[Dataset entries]
★ ★ ★ ★ ★ ★ ★
(** X2. When the client was constructed and the run carries no submission
    (nothing sent, or the empty text), the run draws the turns of the
    store and then, under the empty name, the greeting of the selected
    language, which [greetings] has for every language of the select box.
    The greeting is drawn however long the conversation already is. *)
Theorem greeting_on_every_idle_run (w : Widgets) (env : Env) (s : Session) :
  ¬ submits w →
  ChatGroq_init env (client_config w env) = None →
  ∃ g : string,
    greetings !! language_name (w_language w) = Some g
    ∧ outcome (run_script w env s) = Done tt
    ∧ drawn (events (run_script w env s)) = as_drawn (stored s) ++ [("", g)].
Proof.
  intros Hs Hinit. unfold submits in Hs.
  destruct (truthy (w_chat_input w)) eqn:Ht; [done|].
  exists (default "" (greetings !! language_name (w_language w))).
  split; [apply greetings_lookup|].
  rewrite script_run. unfold expected. rewrite Hinit, Ht.
  split; [done|]. by read_trace.
Qed.

Lemma greeting_on_every_idle_run_witness :
  ∃ g : string,
    greetings !! "Hindi" = Some g
    ∧ outcome (run_script (mkWidgets Hindi Mixtral 0.5%float 100 None)
                 (replying "y")
                 (run_session fresh_session
                    [(default_widgets (Some "a"), replying "x")]))
      = Done tt
    ∧ drawn (events (run_script (mkWidgets Hindi Mixtral 0.5%float 100 None)
                       (replying "y")
                       (run_session fresh_session
                          [(default_widgets (Some "a"), replying "x")])))
      = as_drawn [mkTurn "user" "a"; mkTurn "assistant" "x"] ++ [("", g)].
Proof.
  apply (greeting_on_every_idle_run (mkWidgets Hindi Mixtral 0.5%float 100 None)
           (replying "y")
           (run_session fresh_session
              [(default_widgets (Some "a"), replying "x")])).
  - discriminate.
  - reflexivity.
Defined.
(** * io-ts-fuzzer: the core fuzzers and the registry that composes them

    A shallow embedding of [src/core/core.ts] (the rules [fuzzNumber],
    [fuzzBoolean], [fuzzString], [fuzzUnion], [fuzzInterface], [fuzzPartial]
    and the list [coreFuzzers]) together with the registry they are loaded
    into.

    Conventions.
    - A seed is a JavaScript number holding an integer; it is a [Z] here.
      Up to [2 ^ 53] in magnitude every integer is such a number, above it
      only those [Number.representable] accepts.  The operators the rules
      apply to a seed ([%], [&], [**], template literals) are written out
      with their ECMAScript meaning on integers.
    - JavaScript code runs against a mutable world (heap, globals, whatever
      a callee may touch).  The world is an abstract type [World]; a
      computation is a function from the world to an outcome and a new world
      and may throw.
    - An object is the list of its own properties in own-property order. *)

From stdpp Require Import base option list strings pretty sorting gmap.
From Stdlib Require Import ZArith Lia.

Set Warnings "-register-all".

Local Open Scope Z_scope.

(** ** Values *)

Inductive value : Type :=
| VNum (n : Z)
| VBool (b : bool)
| VStr (s : string)
| VObj (o : list (string * value)).

Inductive error : Type :=
| TypeError
| UnsupportedSchema.

Inductive Res (A : Type) : Type :=
| Ok (a : A)
| Throw (e : error).
Arguments Ok {A} a.
Arguments Throw {A} e.

(** ** Numbers *)

Module Number.

(** [x % y] keeps the sign of the dividend; [x % 0] is [NaN]. *)
Definition rem (x y : Z) : option Z :=
  if decide (y = 0) then None else Some (Z.rem x y).

Definition ToInt32 (x : Z) : Z :=
  let m := x mod 2 ^ 32 in
  if decide (2 ^ 31 ≤ m) then m - 2 ^ 32 else m.

(** [x & y] on the 32-bit two's complement images of both operands. *)
Definition band (x y : Z) : Z := Z.land (ToInt32 x) (ToInt32 y).

(** [2 ** i] for an index [i] of [forEach]. *)
Definition pow2 (i : nat) : Z := 2 ^ Z.of_nat i.

Definition truthy (x : Z) : bool := negb (x =? 0).

Definition digit_char (d : N) : Ascii.ascii := Ascii.ascii_of_N (48 + d).

Fixpoint digits (fuel : nat) (x : N) (acc : string) : string :=
  match fuel with
  | O => acc
  | S fuel' =>
      if (x =? 0)%N then acc
      else digits fuel' (x / 10)%N (String (digit_char (x mod 10)%N) acc)
  end.

Definition digits_of (x : N) : string := digits (N.to_nat (N.size x)) x "".

(** [Number.isSafeInteger]: up to [2 ^ 53 - 1] in magnitude every integer
    is a Number. *)
Definition isSafeInteger (n : Z) : bool := Z.abs n <=? 2 ^ 53 - 1.


(** From [2 ^ 53] on the Numbers are [ulp x] apart above [x] and
    [gap_below x] apart below it. *)
Definition ulp (x : Z) : Z := 2 ^ (Z.log2 x - 52).

Definition gap_below (x : Z) : Z :=
  if x =? 2 ^ Z.log2 x then ulp x / 2 else ulp x.

(** [rounds_to v x]: the Number nearest to the integer [v] is [x]; a [v]
    half way between two Numbers goes to the one with the even
    significand. *)
Definition rounds_to (v x : Z) : bool :=
  if Z.even (x / ulp x)
  then (2 * x - gap_below x <=? 2 * v) && (2 * v <=? 2 * x + ulp x)
  else (2 * x - gap_below x <? 2 * v) && (2 * v <? 2 * x + ulp x).

(** The multiple of [p] that rounds to [x] and is nearest to [x], if there
    is one; of two equally near the one with the even last digit. *)
Definition nearest (x p : Z) : option Z :=
  let lo := x / p * p in
  let hi := lo + p in
  match rounds_to lo x, rounds_to hi x with
  | true, true =>
      Some (if x - lo <? hi - x then lo
            else if hi - x <? x - lo then hi
            else if Z.even (lo / p) then lo else hi)
  | true, false => Some lo
  | false, true => Some hi
  | false, false => None
  end.

(** The integer with the fewest significant digits that rounds to [x]:
    multiples of [10 ^ j] are tried first, then of [10 ^ (j - 1)], down to
    the multiples of 1, of which [x] itself rounds to [x]. *)
Fixpoint shortest (j : nat) (x : Z) : Z :=
  match nearest x (10 ^ Z.of_nat j), j with
  | Some v, _ => v
  | None, O => x
  | None, S j' => shortest j' x
  end.

Definition num_digits (x : Z) : nat := String.length (digits_of (Z.to_N x)).

Fixpoint strip_zeros (fuel : nat) (s : Z) : Z :=
  match fuel with
  | O => s
  | S fuel' => if s mod 10 =? 0 then strip_zeros fuel' (s / 10) else s
  end.

(** [d.ddde+n], or [de+n] for a single digit. *)
Definition exponential (v : Z) : string :=
  let n := num_digits v in
  let e := "e+" +:+ digits_of (N.of_nat (n - 1)) in
  match digits_of (Z.to_N (strip_zeros n v)) with
  | String d EmptyString => String d e
  | String d ds => String d ("." +:+ ds +:+ e)
  | EmptyString => EmptyString
  end.

(** The notation of a positive integer Number.  Below [2 ^ 53] every integer
    is a Number and the only integer that rounds to it is itself, so all its
    digits are printed.  From [2 ^ 53] on the digits are those of the
    shortest integer that rounds to it, zeros filling the rest, and from 22
    digits on the notation has an exponent. *)
Definition magnitude (x : N) : string :=
  if (x <? 2 ^ 53)%N then digits_of x
  else
    let v := shortest (num_digits (Z.of_N x) - 1) (Z.of_N x) in
    if (num_digits v <=? 21)%nat then digits_of (Z.to_N v)
    else exponential v.

(** [Number::toString] on a Number that is an integer. *)
Definition toString (n : Z) : string :=
  match n with
  | Z0 => "0"
  | Zpos p => magnitude (Npos p)
  | Zneg p => "-" +:+ magnitude (Npos p)
  end.

End Number.

(** ** The leaf rules of core.ts *)

Definition fuzzBoolean (n : Z) : bool :=
  match Number.rem n 2 with
  | Some r => bool_decide (r = 0)
  | None => false
  end.

Definition fuzzNumber (n : Z) : Z := n.

Definition fuzzString (n : Z) : string := Number.toString n.

(** ** Objects

    An object is the list of its own string-keyed properties, in the order
    [Object.getOwnPropertyNames] reports them: array indices first, in
    ascending numeric order, then the other keys in the order they were
    created. *)

Module Obj.

Definition digit_of (c : Ascii.ascii) : option N :=
  let n := Ascii.N_of_ascii c in
  if decide (48 ≤ n ≤ 57)%N then Some (n - 48)%N else None.

Fixpoint parse_digits (s : string) (acc : N) : option N :=
  match s with
  | EmptyString => Some acc
  | String c s' => d ← digit_of c; parse_digits s' (10 * acc + d)%N
  end.

(** A key is an array index when it is the canonical decimal notation of
    an integer below [2 ^ 32 - 1]. *)
Definition array_index (k : string) : option N :=
  n ← parse_digits k 0;
  if decide (Number.toString (Z.of_N n) = k ∧ (n < 2 ^ 32 - 1)%N)
  then Some n else None.

Section Properties.
Context {A : Type}.

Fixpoint get (k : string) (o : list (string * A)) : option A :=
  match o with
  | [] => None
  | (k', v) :: o' => if decide (k' = k) then Some v else get k o'
  end.

Definition getOwnPropertyNames (o : list (string * A)) : list string :=
  o.*1.

Fixpoint replace (k : string) (v : A) (o : list (string * A))
  : list (string * A) :=
  match o with
  | [] => []
  | (k', v') :: o' =>
      if decide (k' = k) then (k', v) :: o' else (k', v') :: replace k v o'
  end.

Fixpoint insert_index (n : N) (k : string) (v : A) (o : list (string * A))
  : list (string * A) :=
  match o with
  | [] => [(k, v)]
  | (k', v') :: o' =>
      match array_index k' with
      | Some n' =>
          if decide (n' < n)%N then (k', v') :: insert_index n k v o'
          else (k, v) :: o
      | None => (k, v) :: o
      end
  end.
★ ★ ★ ★ ★ ★ ★
*Task to carry out:* Please give again the lines above between the line holding "and the list" and the line holding "Up to [2 ^ 53]", inclusive, exactly as they are and with nothing added.

*Completed exercise:*
    and the list [coreFuzzers]) together with the registry they are loaded
    into.

    Conventions.
    - A seed is a JavaScript number holding an integer; it is a [Z] here.
      Up to [2 ^ 53] in magnitude every integer is such a number, above it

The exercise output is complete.